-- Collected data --
=-=-=

(** ** What a sample depends on *)

(** X9. For a pixel whose clamped neighbourhood lies inside the image, the
    sample written depends on the input only through the samples of the same
    image that lie in the 16x16 tile of the pixel: two runs whose inputs
    agree there write the same sample, whatever their blocks found in shared
    memory, even when the inputs differ in the pixels next to it across the
    edge of the tile or in the other images of the batch. *)
Theorem output_depends_on_own_tile_only (g g' : dim3 -> buffer) (kx ky : table)
    (d_input d_input' d_output : buffer) (cols rows batch_sz col row b : Z) :
  launch_ok cols rows batch_sz ->
  0 <= col < cols -> 0 <= row < rows -> 0 <= b < batch_sz ->
  neighbourhood_loaded cols rows col row ->
  (forall px py, 0 <= px < cols -> 0 <= py < rows ->
                 px / 16 = col / 16 -> py / 16 = row / 16 ->
                 d_input (b * cols * rows + py * cols + px) =
                 d_input' (b * cols * rows + py * cols + px)) ->
  sobel_launch g kx ky d_input cols rows batch_sz sobel_width d_output
    (b * cols * rows + row * cols + col) =
  sobel_launch g' kx ky d_input' cols rows batch_sz sobel_width d_output
    (b * cols * rows + row * cols + col).
Proof.
  intros Hok Hcol Hrow Hb Hl Hsame.
  rewrite (loaded_pixel_ignores_garbage d_input cols rows batch_sz Hok col row b
             Hcol Hrow Hb Hl g g').
  rewrite <- (thread_of_outIndex cols rows batch_sz Hok col row b Hcol Hrow Hb).
  rewrite !sobel_launch_at_thread;
    try exact Hok; try (now apply thread_of_in_launch); try (now apply thread_of_valid).
  unfold pixel. f_equal. apply accumulate_ext. rewrite radius_sobel_width.
  intros i j Hi Hj.
  rewrite !(thread_of_reads g' _ cols rows batch_sz Hok col row b Hcol Hrow Hb)
    by lia.
  unfold neighborhood, tile_sample. cbn [dx dy dz].
  pose proof (clamp_range 0 15 (row mod 16 + i) ltac:(lia)) as Cy.
  pose proof (clamp_range 0 15 (col mod 16 + j) ltac:(lia)) as Cx.
  assert (0 <= col / 16) by (apply Z.div_pos; lia).
  assert (0 <= row / 16) by (apply Z.div_pos; lia).
  destruct (Z.ltb_spec (col / 16 * 16 + clamp 0 15 (col mod 16 + j)) cols) as [Vx|];
    [|reflexivity].
  destruct (Z.ltb_spec (row / 16 * 16 + clamp 0 15 (row mod 16 + i)) rows) as [Vy|];
    [|reflexivity].
  cbn [andb]. apply Hsame; try lia.
  - rewrite Z.div_add_l by lia. rewrite (Z.div_small (clamp 0 15 (col mod 16 + j))); lia.
  - rewrite Z.div_add_l by lia. rewrite (Z.div_small (clamp 0 15 (row mod 16 + i))); lia.
Qed.

Lemma output_depends_on_own_tile_only_witness :
  sobel_launch (fun _ _ => 0) h_sobel_x h_sobel_y (fun _ => 0) 32 16 1 sobel_width
    (fun _ => 0) (0 * 32 * 16 + 15 * 32 + 15) =
  sobel_launch (fun _ _ => 9) h_sobel_x h_sobel_y (fun k => if k =? 496 then 255 else 0)
    32 16 1 sobel_width (fun _ => 0) (0 * 32 * 16 + 15 * 32 + 15).
Proof.
  apply (output_depends_on_own_tile_only (fun _ _ => 0) (fun _ _ => 9)
           h_sobel_x h_sobel_y (fun _ => 0) (fun k => if k =? 496 then 255 else 0)
           (fun _ => 0) 32 16 1 15 15 0).
  - by_computation.
  - lia.
  - lia.
  - lia.
  - split; [left; by_computation|right; reflexivity].
  - intros px py Hx Hy Ex Ey. change (15 / 16) with 0 in Ex.
    assert (px < 16) by (apply Z.div_small_iff in Ex; lia).
    destruct (Z.eqb_spec (0 * 32 * 16 + py * 32 + px) 496); [lia|reflexivity].
Defined.


(** ** Independence of the schedule *)

Lemma store_all_cases {T : Type} (p : T -> bool) (k : T -> Z) (l : list T) (a : Z) :
  (exists t, In t l /\ p t = true /\ k t = a) \/
  (forall t, In t l -> p t = true -> k t <> a).
Proof.
  induction l as [|t0 l IH].
  - right. intros t [].
  - destruct IH as [(t & Hin & Hp & Hk) | Hnone].
    + left. exists t. split; [now right|auto].
    + destruct (p t0) eqn:Hp0.
      * destruct (Z.eq_dec (k t0) a) as [E|NE].
        -- left. exists t0. split; [now left|auto].
        -- right. intros t [<- | Hin] Hp; [exact NE|now apply Hnone].
      * right. intros t [<- | Hin] Hp; [congruence|now apply Hnone].
Qed.

(** Two sequences of the same threads, in which no two guarded threads
    share a cell, store the same content. *)
Lemma store_all_same_members {T : Type} (p : T -> bool) (k v v' : T -> Z)
    (l l' : list T) (m : buffer) (a : Z) :
  (forall t, In t l <-> In t l') ->
  (forall t, In t l -> p t = true -> v t = v' t) ->
  (forall t t', In t l -> In t' l -> p t = true -> p t' = true -> k t = k t' -> t = t') ->
  store_all p k v l m a = store_all p k v' l' m a.
Proof.
  intros Hmem Hv Hinj.
  destruct (store_all_cases p k l a) as [(t & Hin & Hp & <-) | Hnone].
  - rewrite (store_all_hit p k v l m t Hin Hp).
    + rewrite (store_all_hit p k v' l' m t); [now apply Hv|now apply Hmem|exact Hp|].
      intros t' Hin' Hp' E. apply Hmem in Hin'.
      now rewrite (Hinj t' t Hin' Hin Hp' Hp E).
    + intros t' Hin' Hp' E. now rewrite (Hinj t' t Hin' Hin Hp' Hp E).
  - rewrite (store_all_miss p k v l m a Hnone).
    symmetry. apply store_all_miss. intros t Hin. apply Hnone. now apply Hmem.
Qed.

Lemma pixel_ext (kx ky : table) (s1 s2 : buffer) (c : ctx) (kernel_width : Z) :
  (forall a, s1 a = s2 a) ->
  pixel kx ky s1 c kernel_width = pixel kx ky s2 c kernel_width.
Proof.
  intros H. unfold pixel. f_equal. apply accumulate_ext. intros; apply H.
Qed.

Section Schedule.

Variables kx ky : table.
Variable d_input : buffer.
Variables cols rows batch_sz : Z.
Hypothesis Hok : launch_ok cols rows batch_sz.
Hypothesis Hcols : cols mod 16 = 0.
Hypothesis Hrows : rows mod 16 = 0.
Variable blocks : list dim3.
Variables before after : dim3 -> list ctx.
Hypothesis Hblocks : Permutation blocks (grid_blocks (gridDimHist cols rows)).
Hypothesis Hbefore :
  forall bi, Permutation (before bi) (block_threads (blockDimHist batch_sz) bi).
Hypothesis Hafter :
  forall bi, Permutation (after bi) (block_threads (blockDimHist batch_sz) bi).

Lemma in_grid_block (bi : dim3) (t : ctx) :
  In bi (grid_blocks (gridDimHist cols rows)) ->
  In t (block_threads (blockDimHist batch_sz) bi) ->
  in_launch cols rows batch_sz t /\ blockIdx t = bi.
Proof.
  intros Hbi Ht. split.
  - apply grid_threads_In. unfold grid_threads. apply in_flat_map. now exists bi.
  - apply block_threads_In in Ht. tauto.
Qed.

(** The tile of a block at the barrier, whatever the order of the loads and
    whatever the shared memory held before them. *)
Lemma scheduled_tile (s : buffer) (bi : dim3) (a : Z) :
  In bi (grid_blocks (gridDimHist cols rows)) ->
  fold_left (load_thread d_input cols rows) (before bi) s a =
  tile_after_load (fun _ => s) d_input cols rows (blockDimHist batch_sz) bi a.
Proof.
  intros Hbi.
  apply (store_all_same_members (fun t => valid t cols rows) crtShareIndex
           (fun t => d_input (crtGlobalIndex t cols rows))
           (fun t => d_input (crtGlobalIndex t cols rows))).
  - intros t. split; intros H.
    + exact (Permutation_in t (Hbefore bi) H).
    + exact (Permutation_in t (Permutation_sym (Hbefore bi)) H).
  - reflexivity.
  - intros t t' Ht Ht' _ _ E.
    apply (Permutation_in _ (Hbefore bi)) in Ht, Ht'.
    destruct (in_grid_block bi t Hbi Ht) as [Lt Bt].
    destruct (in_grid_block bi t' Hbi Ht') as [Lt' Bt'].
    apply (crtShareIndex_inj cols rows batch_sz Hok t t' Lt Lt'); congruence.
Qed.

(** With full tiles every thread of the launch is valid. *)
Lemma full_tiles_valid (t : ctx) :
  in_launch cols rows batch_sz t -> valid t cols rows = true.
Proof.
  intros Ht. rewrite (launch_valid _ _ _ Hok t Ht).
  destruct Ht as (Ebd & (Tx & Ty & Tz) & Bx & By & Bz).
  rewrite Ebd in Tx, Ty, Tz. cbn in Tx, Ty, Tz.
  unfold ceil16 in Bx, By.
  pose proof (Z.div_mod cols 16 ltac:(lia)) as Ec.
  pose proof (Z.div_mod rows 16 ltac:(lia)) as Er.
  assert (Dc : (cols + 15) / 16 = cols / 16).
  { symmetry. apply (Z.div_unique (cols + 15) 16 (cols / 16) 15); lia. }
  assert (Dr : (rows + 15) / 16 = rows / 16).
  { symmetry. apply (Z.div_unique (rows + 15) 16 (rows / 16) 15); lia. }
  apply andb_true_iff. split; apply Z.ltb_lt; lia.
Qed.

(** The value a thread writes, whatever tile its block started from. *)
Lemma scheduled_pixel (g : dim3 -> buffer) (s : buffer) (t : ctx) :
  in_launch cols rows batch_sz t ->
  pixel kx ky (fold_left (load_thread d_input cols rows) (before (blockIdx t)) s)
    t sobel_width =
  pixel kx ky (tile_after_load g d_input cols rows (blockDimHist batch_sz) (blockIdx t))
    t sobel_width.
Proof.
  intros Ht.
  assert (Hbi : In (blockIdx t) (grid_blocks (gridDimHist cols rows))).
  { apply grid_blocks_In. destruct Ht as (_ & _ & Bx & By & Bz).
    unfold gridDimHist. cbn [dx dy dz]. lia. }
  rewrite (pixel_ext kx ky _ _ t sobel_width
             (fun a => scheduled_tile s (blockIdx t) a Hbi)).
  pose proof (full_tiles_valid t Ht) as V.
  pose proof (launch_flat_bound _ _ _ Hok t Ht V) as F.
  rewrite <- (sobel_launch_at_thread (fun _ => s) kx ky d_input cols rows batch_sz
                sobel_width Hok (fun _ => 0) t Ht V).
  rewrite <- (sobel_launch_at_thread g kx ky d_input cols rows batch_sz
                sobel_width Hok (fun _ => 0) t Ht V).
  rewrite (launch_outIndex _ _ _ Hok t Ht V).
  rewrite (launch_valid _ _ _ Hok t Ht) in V.
  apply andb_true_iff in V. destruct V as [Vx Vy]. apply Z.ltb_lt in Vx, Vy.
  rewrite (launch_x _ _ _ Hok t Ht), (launch_y _ _ _ Hok t Ht) in *.
  destruct Ht as (Ebd & (Tx & Ty & Tz) & Bx & By & Bz).
  rewrite Ebd in Tx, Ty, Tz. cbn in Tx, Ty, Tz.
  apply (loaded_pixel_ignores_garbage d_input cols rows batch_sz Hok); try lia.
  apply full_tiles_loaded; try assumption; lia.
Qed.

Lemma scheduled_blocks (stale : dim3 -> buffer -> buffer) (g : dim3 -> buffer)
    (l : list dim3) :
  (forall bi, In bi l -> In bi (grid_blocks (gridDimHist cols rows))) ->
  forall (s out : buffer),
    snd (fold_left
           (run_block_scheduled stale kx ky d_input cols rows sobel_width before after)
           l (s, out)) =
    fold_left
      (fun out' bi =>
         fold_left
           (store_thread kx ky cols rows sobel_width
              (tile_after_load g d_input cols rows (blockDimHist batch_sz) bi))
           (after bi) out')
      l out.
Proof.
  induction l as [|bi l IH]; intros Hl s out; [reflexivity|].
  cbn [fold_left]. unfold run_block_scheduled at 2. cbn [fst snd].
  rewrite IH by (intros bi' H; apply Hl; now right).
  f_equal. apply fold_left_ext_in. intros out' t Ht.
  apply (Permutation_in _ (Hafter bi)) in Ht.
  destruct (in_grid_block bi t (Hl bi (or_introl eq_refl)) Ht) as [Lt <-].
  unfold store_thread. now rewrite (scheduled_pixel g (stale (blockIdx t) s) t Lt).
Qed.

Lemma scheduled_output (stale : dim3 -> buffer -> buffer) (s0 : buffer)
    (g : dim3 -> buffer) (d_output : buffer) (k : Z) :
  applySobelFilters_scheduled stale s0 kx ky d_input cols rows sobel_width
    blocks before after d_output k =
  sobel_launch g kx ky d_input cols rows batch_sz sobel_width d_output k.
Proof.
  assert (Hgrid : forall bi, In bi blocks -> In bi (grid_blocks (gridDimHist cols rows)))
    by (intros bi; apply Permutation_in; exact Hblocks).
  assert (Hthreads : forall bi t, In t (after bi) ->
                       In t (block_threads (blockDimHist batch_sz) bi))
    by (intros bi t; apply Permutation_in; exact (Hafter bi)).
  unfold applySobelFilters_scheduled. rewrite (scheduled_blocks stale g blocks Hgrid).
  unfold sobel_launch. rewrite applySobelFilters_store_all.
  transitivity
    (store_all (fun t => valid t cols rows) (fun t => outIndex t cols rows)
       (fun t => pixel kx ky
                   (tile_after_load g d_input cols rows (blockDimHist batch_sz)
                      (blockIdx t)) t sobel_width)
       (flat_map after blocks) d_output k).
  { unfold store_all. rewrite fold_left_flat_map.
    apply (f_equal (fun m : buffer => m k)).
    apply fold_left_ext_in. intros out bi Hbi.
    apply fold_left_ext_in. intros out' t Ht.
    destruct (in_grid_block bi t (Hgrid bi Hbi) (Hthreads bi t Ht)) as [_ <-].
    reflexivity. }
  apply store_all_same_members.
  - intros t. unfold grid_threads. rewrite !in_flat_map. split.
    + intros (bi & Hbi & Ht). exists bi. split; [now apply Hgrid|now apply Hthreads].
    + intros (bi & Hbi & Ht). exists bi. split.
      * exact (Permutation_in bi (Permutation_sym Hblocks) Hbi).
      * exact (Permutation_in t (Permutation_sym (Hafter bi)) Ht).
  - reflexivity.
  - intros t t' Ht Ht' V V' E.
    apply in_flat_map in Ht, Ht'.
    destruct Ht as (bi & Hbi & Ht), Ht' as (bi' & Hbi' & Ht').
    destruct (in_grid_block bi t (Hgrid bi Hbi) (Hthreads bi t Ht)) as [Lt _].
    destruct (in_grid_block bi' t' (Hgrid bi' Hbi') (Hthreads bi' t' Ht')) as [Lt' _].
    exact (outIndex_inj cols rows batch_sz Hok t t' Lt Lt' V V' E).
Qed.

End Schedule.

(** X10. When the numbers of columns and of rows are multiples of 16, so
    that every thread is valid and reaches the barrier, the output of the
    launch does not depend on the schedule: whatever the order in which the
    blocks run, whatever each block finds in shared memory (the tile left
    by the block before it, or anything else), and whatever the orders in
    which the threads of a block run their part before the barrier and
    their part after it, every sample of the output buffer is the one
    obtained when blocks and threads run in the order of their indices. *)
Theorem schedule_independent (stale : dim3 -> buffer -> buffer) (s0 : buffer)
    (g : dim3 -> buffer) (kx ky : table)
    (d_input d_output : buffer) (cols rows batch_sz : Z)
    (blocks : list dim3) (before after : dim3 -> list ctx) :
  launch_ok cols rows batch_sz ->
  cols mod 16 = 0 -> rows mod 16 = 0 ->
  Permutation blocks (grid_blocks (gridDimHist cols rows)) ->
  (forall bi, Permutation (before bi) (block_threads (blockDimHist batch_sz) bi)) ->
  (forall bi, Permutation (after bi) (block_threads (blockDimHist batch_sz) bi)) ->
  forall k,
    applySobelFilters_scheduled stale s0 kx ky d_input cols rows sobel_width
      blocks before after d_output k =
    sobel_launch g kx ky d_input cols rows batch_sz sobel_width d_output k.
Proof.
  intros Hok Hc Hr Hblocks Hbefore Hafter k. now apply scheduled_output.
Qed.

=-=-=

-- Exercise aim --
Each line of the entries above that contains "which" must be copied into the answer.

-- Exercise response --
(** Two sequences of the same threads, in which no two guarded threads
    launch does not depend on the schedule: whatever the order in which the
    which the threads of a block run their part before the barrier and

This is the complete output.